■ **DESCRIPTION OF THE TASK**
Beneath this line is the data. Output exactly the lines from the line with "(** A goroutine in [Take]: before" to the line with "if equals (resource s) x", both ends included, and nothing more.

■ **EXERCISE MATERIAL**
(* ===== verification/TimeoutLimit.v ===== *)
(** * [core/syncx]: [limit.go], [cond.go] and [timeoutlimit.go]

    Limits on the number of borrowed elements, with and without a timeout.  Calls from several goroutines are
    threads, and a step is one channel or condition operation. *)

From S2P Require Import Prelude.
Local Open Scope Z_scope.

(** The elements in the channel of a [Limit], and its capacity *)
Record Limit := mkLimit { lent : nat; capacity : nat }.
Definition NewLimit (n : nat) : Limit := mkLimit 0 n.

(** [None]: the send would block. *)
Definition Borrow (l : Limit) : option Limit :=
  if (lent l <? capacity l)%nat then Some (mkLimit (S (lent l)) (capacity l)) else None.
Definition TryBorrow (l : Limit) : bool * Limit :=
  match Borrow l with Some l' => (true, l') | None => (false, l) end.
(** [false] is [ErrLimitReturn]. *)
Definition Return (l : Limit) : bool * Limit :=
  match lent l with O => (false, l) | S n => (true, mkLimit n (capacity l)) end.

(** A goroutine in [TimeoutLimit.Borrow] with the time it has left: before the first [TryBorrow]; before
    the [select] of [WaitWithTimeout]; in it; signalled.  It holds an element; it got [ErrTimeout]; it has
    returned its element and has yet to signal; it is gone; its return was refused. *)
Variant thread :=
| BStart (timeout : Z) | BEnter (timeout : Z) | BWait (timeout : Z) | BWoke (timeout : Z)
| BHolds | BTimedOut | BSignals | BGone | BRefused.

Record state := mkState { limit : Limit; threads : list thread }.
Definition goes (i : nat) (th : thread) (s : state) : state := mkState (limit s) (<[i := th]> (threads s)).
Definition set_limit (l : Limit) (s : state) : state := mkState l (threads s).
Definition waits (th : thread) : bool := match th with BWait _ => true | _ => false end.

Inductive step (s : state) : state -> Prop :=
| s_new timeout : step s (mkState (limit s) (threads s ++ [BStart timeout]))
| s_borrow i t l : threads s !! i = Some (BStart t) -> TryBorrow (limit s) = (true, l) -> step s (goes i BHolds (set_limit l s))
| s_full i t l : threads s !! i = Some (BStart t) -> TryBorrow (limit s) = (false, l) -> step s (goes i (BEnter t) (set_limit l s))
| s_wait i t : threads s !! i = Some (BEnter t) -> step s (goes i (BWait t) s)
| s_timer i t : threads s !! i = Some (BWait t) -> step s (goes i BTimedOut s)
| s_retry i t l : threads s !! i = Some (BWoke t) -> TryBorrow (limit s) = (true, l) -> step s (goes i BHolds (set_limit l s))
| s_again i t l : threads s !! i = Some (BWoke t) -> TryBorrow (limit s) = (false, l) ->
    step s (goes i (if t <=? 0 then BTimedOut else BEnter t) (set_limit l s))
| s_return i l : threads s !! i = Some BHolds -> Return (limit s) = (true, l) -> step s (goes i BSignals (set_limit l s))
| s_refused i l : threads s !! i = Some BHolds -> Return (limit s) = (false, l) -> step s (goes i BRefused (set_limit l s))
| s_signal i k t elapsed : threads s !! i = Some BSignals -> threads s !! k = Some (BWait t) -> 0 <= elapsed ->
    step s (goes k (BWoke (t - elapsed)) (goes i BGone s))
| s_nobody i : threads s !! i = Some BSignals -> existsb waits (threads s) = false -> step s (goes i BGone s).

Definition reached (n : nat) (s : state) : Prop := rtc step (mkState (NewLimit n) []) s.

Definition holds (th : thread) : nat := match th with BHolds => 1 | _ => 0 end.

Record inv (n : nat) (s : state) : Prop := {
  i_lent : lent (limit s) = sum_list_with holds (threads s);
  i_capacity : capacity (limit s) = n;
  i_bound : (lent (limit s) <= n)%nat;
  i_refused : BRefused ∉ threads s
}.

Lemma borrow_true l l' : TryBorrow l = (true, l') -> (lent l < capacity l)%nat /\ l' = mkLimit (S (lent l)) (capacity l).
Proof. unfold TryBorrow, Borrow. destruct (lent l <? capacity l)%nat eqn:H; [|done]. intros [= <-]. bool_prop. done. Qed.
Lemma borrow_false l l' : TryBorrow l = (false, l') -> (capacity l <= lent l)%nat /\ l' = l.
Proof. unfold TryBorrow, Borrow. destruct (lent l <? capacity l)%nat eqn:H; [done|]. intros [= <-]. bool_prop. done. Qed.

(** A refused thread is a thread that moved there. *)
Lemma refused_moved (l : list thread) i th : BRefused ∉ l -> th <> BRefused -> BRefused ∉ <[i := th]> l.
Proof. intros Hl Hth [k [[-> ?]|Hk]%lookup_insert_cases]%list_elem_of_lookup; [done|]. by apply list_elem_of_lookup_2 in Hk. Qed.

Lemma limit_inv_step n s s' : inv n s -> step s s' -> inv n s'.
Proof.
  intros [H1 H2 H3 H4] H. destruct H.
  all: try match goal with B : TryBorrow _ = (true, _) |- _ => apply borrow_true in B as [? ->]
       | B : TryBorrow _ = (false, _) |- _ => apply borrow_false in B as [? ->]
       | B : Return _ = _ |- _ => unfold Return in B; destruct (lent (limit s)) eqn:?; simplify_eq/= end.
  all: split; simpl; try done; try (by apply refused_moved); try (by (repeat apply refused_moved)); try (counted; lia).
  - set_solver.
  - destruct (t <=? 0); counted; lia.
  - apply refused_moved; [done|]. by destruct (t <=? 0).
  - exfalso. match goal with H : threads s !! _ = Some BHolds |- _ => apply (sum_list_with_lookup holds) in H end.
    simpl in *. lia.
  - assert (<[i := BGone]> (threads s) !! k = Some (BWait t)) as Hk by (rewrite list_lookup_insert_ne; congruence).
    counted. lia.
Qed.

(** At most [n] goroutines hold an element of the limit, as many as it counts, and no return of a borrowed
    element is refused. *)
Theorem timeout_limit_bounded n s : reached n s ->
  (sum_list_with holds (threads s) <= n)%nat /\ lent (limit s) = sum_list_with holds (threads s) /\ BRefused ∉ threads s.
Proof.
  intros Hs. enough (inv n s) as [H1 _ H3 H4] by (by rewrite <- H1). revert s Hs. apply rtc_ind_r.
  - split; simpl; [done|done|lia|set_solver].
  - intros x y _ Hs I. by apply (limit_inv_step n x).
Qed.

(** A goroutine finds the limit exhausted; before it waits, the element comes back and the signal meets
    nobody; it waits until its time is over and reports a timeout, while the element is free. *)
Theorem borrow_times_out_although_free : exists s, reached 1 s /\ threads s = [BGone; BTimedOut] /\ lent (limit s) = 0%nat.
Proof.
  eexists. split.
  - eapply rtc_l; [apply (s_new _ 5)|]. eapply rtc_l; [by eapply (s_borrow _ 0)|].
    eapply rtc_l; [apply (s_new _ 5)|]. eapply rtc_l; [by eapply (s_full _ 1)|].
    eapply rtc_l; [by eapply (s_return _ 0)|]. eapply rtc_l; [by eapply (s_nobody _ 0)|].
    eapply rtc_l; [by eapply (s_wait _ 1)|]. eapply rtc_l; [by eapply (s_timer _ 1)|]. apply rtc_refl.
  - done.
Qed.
==
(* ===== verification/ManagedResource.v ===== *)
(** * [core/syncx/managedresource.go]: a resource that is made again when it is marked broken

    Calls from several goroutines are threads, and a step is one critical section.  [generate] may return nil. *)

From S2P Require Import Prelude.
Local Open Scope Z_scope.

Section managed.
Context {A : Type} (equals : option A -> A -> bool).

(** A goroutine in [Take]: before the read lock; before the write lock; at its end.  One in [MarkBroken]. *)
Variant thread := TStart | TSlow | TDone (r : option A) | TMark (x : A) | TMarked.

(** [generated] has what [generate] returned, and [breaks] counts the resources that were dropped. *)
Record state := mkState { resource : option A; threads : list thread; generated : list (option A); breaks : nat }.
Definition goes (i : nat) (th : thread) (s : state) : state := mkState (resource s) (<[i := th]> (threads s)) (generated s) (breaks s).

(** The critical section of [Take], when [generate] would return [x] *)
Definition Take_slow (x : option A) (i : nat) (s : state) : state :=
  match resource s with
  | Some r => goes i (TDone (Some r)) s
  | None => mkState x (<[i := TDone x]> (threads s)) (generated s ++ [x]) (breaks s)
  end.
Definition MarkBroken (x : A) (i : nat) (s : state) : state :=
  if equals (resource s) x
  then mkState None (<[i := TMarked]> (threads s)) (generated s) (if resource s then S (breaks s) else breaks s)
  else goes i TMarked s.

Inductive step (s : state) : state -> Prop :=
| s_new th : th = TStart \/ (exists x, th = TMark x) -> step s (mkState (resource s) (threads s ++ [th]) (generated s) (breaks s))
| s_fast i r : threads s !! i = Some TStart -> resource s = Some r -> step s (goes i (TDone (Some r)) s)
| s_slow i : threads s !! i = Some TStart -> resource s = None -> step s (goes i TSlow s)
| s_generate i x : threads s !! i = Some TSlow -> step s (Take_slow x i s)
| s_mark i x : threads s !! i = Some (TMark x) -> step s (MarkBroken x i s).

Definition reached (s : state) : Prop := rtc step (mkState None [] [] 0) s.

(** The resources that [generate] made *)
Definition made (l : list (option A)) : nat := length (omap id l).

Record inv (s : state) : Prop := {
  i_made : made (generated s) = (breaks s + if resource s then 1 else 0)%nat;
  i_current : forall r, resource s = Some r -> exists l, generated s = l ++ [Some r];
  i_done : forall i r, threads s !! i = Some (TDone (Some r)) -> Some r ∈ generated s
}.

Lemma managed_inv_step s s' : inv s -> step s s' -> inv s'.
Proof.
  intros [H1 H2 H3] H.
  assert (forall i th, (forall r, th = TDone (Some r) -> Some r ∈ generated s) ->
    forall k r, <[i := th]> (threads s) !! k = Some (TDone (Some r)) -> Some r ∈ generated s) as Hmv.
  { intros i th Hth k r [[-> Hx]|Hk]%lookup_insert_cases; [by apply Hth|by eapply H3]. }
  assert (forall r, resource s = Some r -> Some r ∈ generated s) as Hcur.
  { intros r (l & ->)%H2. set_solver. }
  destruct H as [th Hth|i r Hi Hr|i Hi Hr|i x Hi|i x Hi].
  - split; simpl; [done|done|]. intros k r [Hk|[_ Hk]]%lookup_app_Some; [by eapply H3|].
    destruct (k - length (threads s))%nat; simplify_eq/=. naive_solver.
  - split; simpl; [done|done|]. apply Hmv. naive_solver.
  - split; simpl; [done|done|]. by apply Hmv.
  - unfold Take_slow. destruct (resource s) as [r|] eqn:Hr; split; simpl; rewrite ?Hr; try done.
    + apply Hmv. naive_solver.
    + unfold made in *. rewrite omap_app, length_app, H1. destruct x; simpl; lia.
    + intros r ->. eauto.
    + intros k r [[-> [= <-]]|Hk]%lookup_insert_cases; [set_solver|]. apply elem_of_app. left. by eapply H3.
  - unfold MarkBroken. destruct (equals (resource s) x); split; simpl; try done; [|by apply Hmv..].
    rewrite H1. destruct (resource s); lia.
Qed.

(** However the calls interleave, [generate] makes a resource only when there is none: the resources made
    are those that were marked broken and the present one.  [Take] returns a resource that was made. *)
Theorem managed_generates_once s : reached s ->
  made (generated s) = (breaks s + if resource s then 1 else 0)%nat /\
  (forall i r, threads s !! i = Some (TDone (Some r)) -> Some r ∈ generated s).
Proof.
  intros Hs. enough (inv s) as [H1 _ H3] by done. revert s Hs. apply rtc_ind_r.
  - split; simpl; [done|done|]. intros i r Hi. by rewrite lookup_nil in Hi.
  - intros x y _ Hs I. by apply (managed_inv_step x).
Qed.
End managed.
--
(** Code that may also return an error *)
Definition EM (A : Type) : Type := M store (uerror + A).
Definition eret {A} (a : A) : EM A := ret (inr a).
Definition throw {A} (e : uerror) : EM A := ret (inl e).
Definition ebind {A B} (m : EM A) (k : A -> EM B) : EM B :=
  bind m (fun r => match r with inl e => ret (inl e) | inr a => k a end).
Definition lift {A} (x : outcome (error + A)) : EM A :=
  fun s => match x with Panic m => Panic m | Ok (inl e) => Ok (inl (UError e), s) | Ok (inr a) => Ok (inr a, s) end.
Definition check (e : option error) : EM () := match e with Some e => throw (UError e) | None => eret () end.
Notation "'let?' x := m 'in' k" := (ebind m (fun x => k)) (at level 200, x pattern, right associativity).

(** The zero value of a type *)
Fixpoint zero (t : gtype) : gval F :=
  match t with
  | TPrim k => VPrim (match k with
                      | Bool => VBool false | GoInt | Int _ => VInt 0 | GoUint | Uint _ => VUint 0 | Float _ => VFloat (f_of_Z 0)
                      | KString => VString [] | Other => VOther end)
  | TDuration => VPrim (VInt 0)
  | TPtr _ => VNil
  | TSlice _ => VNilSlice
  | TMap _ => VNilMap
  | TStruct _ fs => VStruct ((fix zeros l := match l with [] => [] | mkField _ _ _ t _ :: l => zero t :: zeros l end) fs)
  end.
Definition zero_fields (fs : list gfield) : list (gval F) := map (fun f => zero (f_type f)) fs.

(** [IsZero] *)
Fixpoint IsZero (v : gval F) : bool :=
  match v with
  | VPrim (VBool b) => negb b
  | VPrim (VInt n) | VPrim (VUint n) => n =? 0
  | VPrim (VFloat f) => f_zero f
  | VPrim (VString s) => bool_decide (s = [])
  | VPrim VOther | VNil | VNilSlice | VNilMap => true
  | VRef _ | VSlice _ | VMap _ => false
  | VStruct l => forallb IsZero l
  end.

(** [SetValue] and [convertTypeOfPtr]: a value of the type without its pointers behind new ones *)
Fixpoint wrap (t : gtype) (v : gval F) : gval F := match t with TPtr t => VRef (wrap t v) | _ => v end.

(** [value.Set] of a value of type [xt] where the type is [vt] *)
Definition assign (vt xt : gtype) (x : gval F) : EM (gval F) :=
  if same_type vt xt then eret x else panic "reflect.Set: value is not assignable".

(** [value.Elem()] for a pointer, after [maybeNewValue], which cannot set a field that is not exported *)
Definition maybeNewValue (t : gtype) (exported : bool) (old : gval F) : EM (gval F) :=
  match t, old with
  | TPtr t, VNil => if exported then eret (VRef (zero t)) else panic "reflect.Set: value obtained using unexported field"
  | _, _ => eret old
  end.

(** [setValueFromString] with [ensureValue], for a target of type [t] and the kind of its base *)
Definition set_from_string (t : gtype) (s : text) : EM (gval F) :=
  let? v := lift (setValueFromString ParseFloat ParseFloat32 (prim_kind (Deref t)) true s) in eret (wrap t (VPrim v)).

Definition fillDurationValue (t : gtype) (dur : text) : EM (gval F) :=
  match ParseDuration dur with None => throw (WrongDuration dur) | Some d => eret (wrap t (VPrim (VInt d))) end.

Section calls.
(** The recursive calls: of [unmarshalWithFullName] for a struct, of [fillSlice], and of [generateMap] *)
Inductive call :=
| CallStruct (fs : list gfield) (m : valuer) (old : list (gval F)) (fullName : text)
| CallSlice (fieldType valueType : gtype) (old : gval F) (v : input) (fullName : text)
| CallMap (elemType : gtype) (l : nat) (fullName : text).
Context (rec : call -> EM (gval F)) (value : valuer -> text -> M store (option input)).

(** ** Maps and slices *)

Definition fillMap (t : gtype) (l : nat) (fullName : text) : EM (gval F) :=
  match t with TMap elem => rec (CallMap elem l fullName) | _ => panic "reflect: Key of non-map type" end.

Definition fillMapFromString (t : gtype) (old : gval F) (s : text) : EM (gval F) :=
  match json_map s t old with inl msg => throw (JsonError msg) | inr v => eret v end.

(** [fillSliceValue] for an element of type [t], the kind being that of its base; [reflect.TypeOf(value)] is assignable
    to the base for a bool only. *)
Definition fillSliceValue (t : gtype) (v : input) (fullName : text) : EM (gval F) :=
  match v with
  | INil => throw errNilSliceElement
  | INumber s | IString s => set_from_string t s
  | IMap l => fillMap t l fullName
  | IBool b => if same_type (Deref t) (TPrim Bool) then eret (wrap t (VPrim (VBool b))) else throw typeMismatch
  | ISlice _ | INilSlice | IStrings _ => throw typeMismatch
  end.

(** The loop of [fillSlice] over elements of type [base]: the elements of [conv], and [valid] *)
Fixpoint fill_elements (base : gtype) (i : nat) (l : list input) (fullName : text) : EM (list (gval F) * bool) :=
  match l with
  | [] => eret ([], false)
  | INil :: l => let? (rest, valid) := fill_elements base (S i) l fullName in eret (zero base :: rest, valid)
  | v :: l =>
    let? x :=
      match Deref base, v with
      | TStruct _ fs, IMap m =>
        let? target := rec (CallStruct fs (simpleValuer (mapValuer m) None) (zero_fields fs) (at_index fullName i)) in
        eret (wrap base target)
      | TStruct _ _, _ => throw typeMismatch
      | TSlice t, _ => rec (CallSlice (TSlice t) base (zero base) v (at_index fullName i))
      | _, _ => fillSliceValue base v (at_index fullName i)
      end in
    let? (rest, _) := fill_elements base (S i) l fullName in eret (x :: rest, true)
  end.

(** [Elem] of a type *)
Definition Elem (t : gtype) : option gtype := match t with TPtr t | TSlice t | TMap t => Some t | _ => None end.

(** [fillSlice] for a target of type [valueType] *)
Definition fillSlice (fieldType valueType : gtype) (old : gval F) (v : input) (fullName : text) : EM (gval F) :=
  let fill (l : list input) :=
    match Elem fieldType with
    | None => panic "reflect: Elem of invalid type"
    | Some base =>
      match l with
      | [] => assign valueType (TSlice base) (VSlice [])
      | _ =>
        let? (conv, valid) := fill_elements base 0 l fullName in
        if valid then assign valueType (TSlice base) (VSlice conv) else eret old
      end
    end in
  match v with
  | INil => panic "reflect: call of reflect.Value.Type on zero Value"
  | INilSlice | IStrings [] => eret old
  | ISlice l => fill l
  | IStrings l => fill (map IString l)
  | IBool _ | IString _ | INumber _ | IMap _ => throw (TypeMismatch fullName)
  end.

■ **TASK RESULT**
(** A goroutine in [Take]: before the read lock; before the write lock; at its end.  One in [MarkBroken]. *)
Variant thread := TStart | TSlow | TDone (r : option A) | TMark (x : A) | TMarked.

(** [generated] has what [generate] returned, and [breaks] counts the resources that were dropped. *)
Record state := mkState { resource : option A; threads : list thread; generated : list (option A); breaks : nat }.
Definition goes (i : nat) (th : thread) (s : state) : state := mkState (resource s) (<[i := th]> (threads s)) (generated s) (breaks s).

(** The critical section of [Take], when [generate] would return [x] *)
Definition Take_slow (x : option A) (i : nat) (s : state) : state :=
  match resource s with
  | Some r => goes i (TDone (Some r)) s
  | None => mkState x (<[i := TDone x]> (threads s)) (generated s ++ [x]) (breaks s)
  end.
Definition MarkBroken (x : A) (i : nat) (s : state) : state :=
  if equals (resource s) x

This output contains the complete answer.